Activity ▸ Take the entries below and print only the lines from the one with "runs (allSessions n" through the one with "rewrite E1, E2, E3, Ha. destruct n as [|n].", exactly as they stand, both ends included.

Source material ▸
Lemma allSessions_runs n seen cursor acc tr o :
  runs (allSessions n seen cursor acc) tr o → NoDup seen → (∀ c, cursor = Some c → c ∈ seen) →
  ∃ r asks, o = Ok r ∧ omap asked_page tr = (if bool_decide (n = 0%nat) then [] else cursor :: (Some <$> asks))
    ∧ NoDup (rev asks ++ seen)
    ∧ (∀ l, r = Some (Ok l) → l = acc ++ (omap got_page tr ≫= page_of))
    ∧ (r = None → length asks = pred n)
    ∧ asks `prefix_of` (omap got_page tr ≫= cursors_of).
Proof.
  revert seen cursor acc tr. induction n as [|n IH]; intros seen cursor acc tr Hr Hs Hc.
  { apply runs_inv in Hr as [-> ->]. exists None, []. split_and!; try done. }
  cbn [allSessions] in Hr. apply runs_inv in Hr as (r & t1 & -> & Hr). cbn [pbind] in Hr.
  assert (Hstop : ∀ x, runs (Ret x : h_prog _) t1 o → (∀ l, x = Some (Ok l) → l = acc ++ page_of r) → x ≠ None →
    ∃ r' asks, o = Ok r' ∧ omap asked_page (ev (ListSessions 200 cursor) r :: t1) = cursor :: (Some <$> asks)
    ∧ NoDup (rev asks ++ seen) ∧ (∀ l, r' = Some (Ok l) → l = acc ++ (omap got_page (ev (ListSessions 200 cursor) r :: t1) ≫= page_of))
    ∧ (r' = None → length asks = n) ∧ asks `prefix_of` (omap got_page (ev (ListSessions 200 cursor) r :: t1) ≫= cursors_of)).
  { intros x [-> ->]%runs_inv Hl Hne. exists x, []. split_and!; try done; [|apply prefix_nil]. intros l E. simpl. rewrite app_nil_r. by apply Hl. }
  cbn [bool_decide]. destruct r as [page|e]; [|by apply (Hstop (Some (Throw e)))].
  destruct (pg_next page) as [c|] eqn:En.
  2: { apply (Hstop (Some (Ok (acc ++ pg_sessions page)))); [done| |done]. by intros l [= <-]. }
  case_bool_decide as Hin; [by apply (Hstop (Some (Throw (repeated_cursor c))))|].
  destruct (IH (c :: seen) (Some c) (acc ++ pg_sessions page) t1 Hr) as (r' & asks & -> & Ha & Hnd & Hl & Hnone & Hpre);
    [by constructor|intros ? [= <-]; left|].
  set (e := ev (ListSessions 200 cursor) (Ok page)).
  assert (E1 : omap asked_page (e :: t1) = cursor :: omap asked_page t1) by done.
  assert (E2 : omap got_page (e :: t1) ≫= page_of = pg_sessions page ++ (omap got_page t1 ≫= page_of)) by done.
  assert (E3 : omap got_page (e :: t1) ≫= cursors_of = c :: (omap got_page t1 ≫= cursors_of)).
  { transitivity (cursors_of (Ok page) ++ (omap got_page t1 ≫= cursors_of)); [done|]. simpl. by rewrite En. }
  rewrite E1, E2, E3, Ha. destruct n as [|n].
  { exists r', []. split_and!; try done; [|apply prefix_nil]. intros l E. by rewrite (Hl l E), app_assoc. }
  exists r', (c :: asks). split_and!; [done|done| | | |].
  - simpl. by rewrite <-app_assoc.
  - intros l E. by rewrite (Hl l E), app_assoc.
  - intros E. simpl. by rewrite (Hnone E).
  - by apply prefix_cons.
Qed.

(** A whole listing from [cursor]: each request carries the cursor the page before it answered
    with, the last page has none, and the sessions are those of the pages in their order. *)
Inductive whole_listing : option Z → list h_event → list SessionRow → Prop :=
| last_page cursor p :
    pg_next p = None → whole_listing cursor [ev (ListSessions 200 cursor) (Ok p)] (pg_sessions p)
| next_page cursor p c tr l :
    pg_next p = Some c → whole_listing (Some c) tr l →
    whole_listing cursor (ev (ListSessions 200 cursor) (Ok p) :: tr) (pg_sessions p ++ l).

(** Why a listing fails: its last request did, or answered with a cursor an earlier page (or one of
    [seen]) had. *)
Definition listing_failed (seen : list Z) (tr : list h_event) (e : h_error) : Prop :=
  ∃ before last_event, tr = before ++ [last_event]
    ∧ (got_page last_event = Some (Throw e)
       ∨ ∃ p c, got_page last_event = Some (Ok p) ∧ pg_next p = Some c
           ∧ (c ∈ seen ∨ c ∈ omap got_page before ≫= cursors_of) ∧ e = repeated_cursor c).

Task output ▸
  runs (allSessions n seen cursor acc) tr o → NoDup seen → (∀ c, cursor = Some c → c ∈ seen) →
  ∃ r asks, o = Ok r ∧ omap asked_page tr = (if bool_decide (n = 0%nat) then [] else cursor :: (Some <$> asks))
    ∧ NoDup (rev asks ++ seen)
    ∧ (∀ l, r = Some (Ok l) → l = acc ++ (omap got_page tr ≫= page_of))
    ∧ (r = None → length asks = pred n)
    ∧ asks `prefix_of` (omap got_page tr ≫= cursors_of).
Proof.
  revert seen cursor acc tr. induction n as [|n IH]; intros seen cursor acc tr Hr Hs Hc.
  { apply runs_inv in Hr as [-> ->]. exists None, []. split_and!; try done. }
  cbn [allSessions] in Hr. apply runs_inv in Hr as (r & t1 & -> & Hr). cbn [pbind] in Hr.
  assert (Hstop : ∀ x, runs (Ret x : h_prog _) t1 o → (∀ l, x = Some (Ok l) → l = acc ++ page_of r) → x ≠ None →
    ∃ r' asks, o = Ok r' ∧ omap asked_page (ev (ListSessions 200 cursor) r :: t1) = cursor :: (Some <$> asks)
    ∧ NoDup (rev asks ++ seen) ∧ (∀ l, r' = Some (Ok l) → l = acc ++ (omap got_page (ev (ListSessions 200 cursor) r :: t1) ≫= page_of))
    ∧ (r' = None → length asks = n) ∧ asks `prefix_of` (omap got_page (ev (ListSessions 200 cursor) r :: t1) ≫= cursors_of)).
  { intros x [-> ->]%runs_inv Hl Hne. exists x, []. split_and!; try done; [|apply prefix_nil]. intros l E. simpl. rewrite app_nil_r. by apply Hl. }
  cbn [bool_decide]. destruct r as [page|e]; [|by apply (Hstop (Some (Throw e)))].
  destruct (pg_next page) as [c|] eqn:En.
  2: { apply (Hstop (Some (Ok (acc ++ pg_sessions page)))); [done| |done]. by intros l [= <-]. }
  case_bool_decide as Hin; [by apply (Hstop (Some (Throw (repeated_cursor c))))|].
  destruct (IH (c :: seen) (Some c) (acc ++ pg_sessions page) t1 Hr) as (r' & asks & -> & Ha & Hnd & Hl & Hnone & Hpre);
    [by constructor|intros ? [= <-]; left|].
  set (e := ev (ListSessions 200 cursor) (Ok page)).
  assert (E1 : omap asked_page (e :: t1) = cursor :: omap asked_page t1) by done.
  assert (E2 : omap got_page (e :: t1) ≫= page_of = pg_sessions page ++ (omap got_page t1 ≫= page_of)) by done.
  assert (E3 : omap got_page (e :: t1) ≫= cursors_of = c :: (omap got_page t1 ≫= cursors_of)).
  { transitivity (cursors_of (Ok page) ++ (omap got_page t1 ≫= cursors_of)); [done|]. simpl. by rewrite En. }
  rewrite E1, E2, E3, Ha. destruct n as [|n].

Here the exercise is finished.